## Prompt:
The response should be the lines of the data, starting at the first and ending at the one that contains "wp (nonce_occupancy relayer", copied without change.

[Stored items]
(** [n] is the nonce of a stored transaction of the relayer. *)
Definition in_use (w : W S C) (n : Z) : Prop :=
  exists id t, view w !! id = Some t /\ tx_relayer_id t = rel_id relayer /\ tx_nonce t = Some n.

Lemma in_use_same w w' n : view w' = view w -> in_use w' n -> in_use w n.
Proof. unfold in_use. by intros ->. Qed.

Lemma same_both_counters (w w' : W S C) : same_both w w' -> counters w' = counters w.
Proof. unfold same_both, same_ctr, counters. by intros [_ ->]. Qed.

Lemma same_both_find_nonce rid n :
  preserves (W := W S C) same_both (repo_call (repo_find_by_nonce rid n)).
Proof.
  intros w. split; [|apply same_ctr_repo_call].
  apply same_view_repo_call. intros s. apply repo_find_by_nonce_spec.
Qed.

Lemma same_both_occupancy from to : preserves same_both (nonce_occupancy (S := S) (C := C) relayer from to).
Proof. unfold nonce_occupancy. preserve. Qed.

(** An occupancy query tells the slots in use. *)
Lemma occupancy_spec from to (w : W S C) :
  wp (nonce_occupancy relayer from to) (fun r w' => same_both w w' /\
    forall l, r = Ok l -> l.*1 = nonce_range from to /\
      (forall n st, (n, Some st) ∈ l -> in_use w n /\ from <= n < to) /\
      (forall n, in_use w n -> from <= n < to -> exists st, (n, Some st) ∈ l)) w.
Proof.
  unfold wp. split; [apply same_both_occupancy|].
  unfold nonce_occupancy, map_errM, repo_call.
  pose proof (nonce_occupancy_exact (rel_id relayer) from to (w_repo w)) as Hs.
  destruct (repo_get_nonce_occupancy _ _ _ _) as [[l|e] s']; simpl in *; [|done].
  destruct (Hs l eq_refl) as [Hl Hin]. intros ? [= <-].
  split_and!; [done| |].
  - intros n st Hn. split.
    + apply Hin in Hn as (id & t & ? & ? & ? & _). by exists id, t.
    + apply elem_of_nonce_range. rewrite <- Hl. by apply (list_elem_of_fmap_2 fst _ _ Hn).
  - intros n (id & t & Hv & Hr & Ht) Hn. apply elem_of_nonce_range in Hn.
    rewrite <- Hl in Hn. apply list_elem_of_fmap in Hn as ([n' o] & -> & Hn).
    destruct o as [st|]; [by exists st|]. by destruct (Hin _ _ Hn id t Hv Hr Ht).
Qed.

(** ** Rewinding *)

Lemma scan_down_spec fuel oc ce (w : W S C) :
  0 <= oc -> ce - oc <= Z.of_nat fuel ->
  wp (scan_down relayer fuel oc ce) (fun r w' => same_both w w' /\
    forall o, r = Ok o ->
      (forall h, o = Some h -> oc <= h < ce) /\
      forall n, in_use w n -> oc <= n < ce -> exists h, o = Some h /\ n <= h) w.
Proof.
  revert ce w. induction fuel as [|fuel IH]; intros ce w Hoc Hf; simpl.
  all: destruct (Z.leb_spec ce oc); [unfold wp; simpl; split; [done|]; intros ? [= <-];
    split; [done|intros; lia]|].
  { lia. }
  set (cs := Z.max oc _). apply wp_bind. eapply wp_mono; [|apply occupancy_spec]. simpl.
  intros r w1 [Hsame Hl]. destruct r as [l|e]; [|split; done].
  destruct (Hl l eq_refl) as (Hrange & Hin & Hex).
  pose proof (highest_occupied_spec l ltac:(rewrite Hrange; apply nonce_range_sorted)) as Hh.
  destruct (highest_occupied l) as [h|].
  - unfold wp; simpl. split; [done|]. intros o [= <-]. destruct Hh as [[st Hst] Hmax].
    apply Hin in Hst as [_ Hst]. split; [intros ? [= <-]; lia|].
    intros n Hn Hr. exists h. split; [done|].
    destruct (Z.lt_ge_cases n cs); [lia|].
    destruct (Hex n Hn ltac:(lia)) as [st' Hst']. by eapply Hmax.
  - eapply wp_mono; [|apply (IH cs w1 Hoc)].
    2: { unfold cs, sat_sub, REWIND_SCAN_CHUNK. lia. }
    simpl. intros r w' [Hsame' Ho]. split; [by etransitivity|]. intros o Hr.
    destruct (Ho o Hr) as [Hb Hn]. split.
    { intros h Hh'. specialize (Hb h Hh'). unfold cs, sat_sub, REWIND_SCAN_CHUNK in *. lia. }
    intros n Hu Hrange'. destruct (Z.lt_ge_cases n cs) as [Hlt|Hge].
    + apply Hn; [|lia]. by eapply in_use_same; [symmetry; apply Hsame|].
    + destruct (Hex n Hu ltac:(lia)) as [st Hst]. by apply Hh in Hst.
Qed.

(** ** The counter *)

Lemma counter_of_insert n cv :
  counter_of relayer (<[(rel_id relayer, rel_address relayer) := n]> cv) = n.
Proof. unfold counter_of. by rewrite lookup_insert_eq. Qed.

## Answer below:
(** [n] is the nonce of a stored transaction of the relayer. *)
Definition in_use (w : W S C) (n : Z) : Prop :=
  exists id t, view w !! id = Some t /\ tx_relayer_id t = rel_id relayer /\ tx_nonce t = Some n.

Lemma in_use_same w w' n : view w' = view w -> in_use w' n -> in_use w n.
Proof. unfold in_use. by intros ->. Qed.

Lemma same_both_counters (w w' : W S C) : same_both w w' -> counters w' = counters w.
Proof. unfold same_both, same_ctr, counters. by intros [_ ->]. Qed.

Lemma same_both_find_nonce rid n :
  preserves (W := W S C) same_both (repo_call (repo_find_by_nonce rid n)).
Proof.
  intros w. split; [|apply same_ctr_repo_call].
  apply same_view_repo_call. intros s. apply repo_find_by_nonce_spec.
Qed.

Lemma same_both_occupancy from to : preserves same_both (nonce_occupancy (S := S) (C := C) relayer from to).
Proof. unfold nonce_occupancy. preserve. Qed.

(** An occupancy query tells the slots in use. *)
Lemma occupancy_spec from to (w : W S C) :
  wp (nonce_occupancy relayer from to) (fun r w' => same_both w w' /\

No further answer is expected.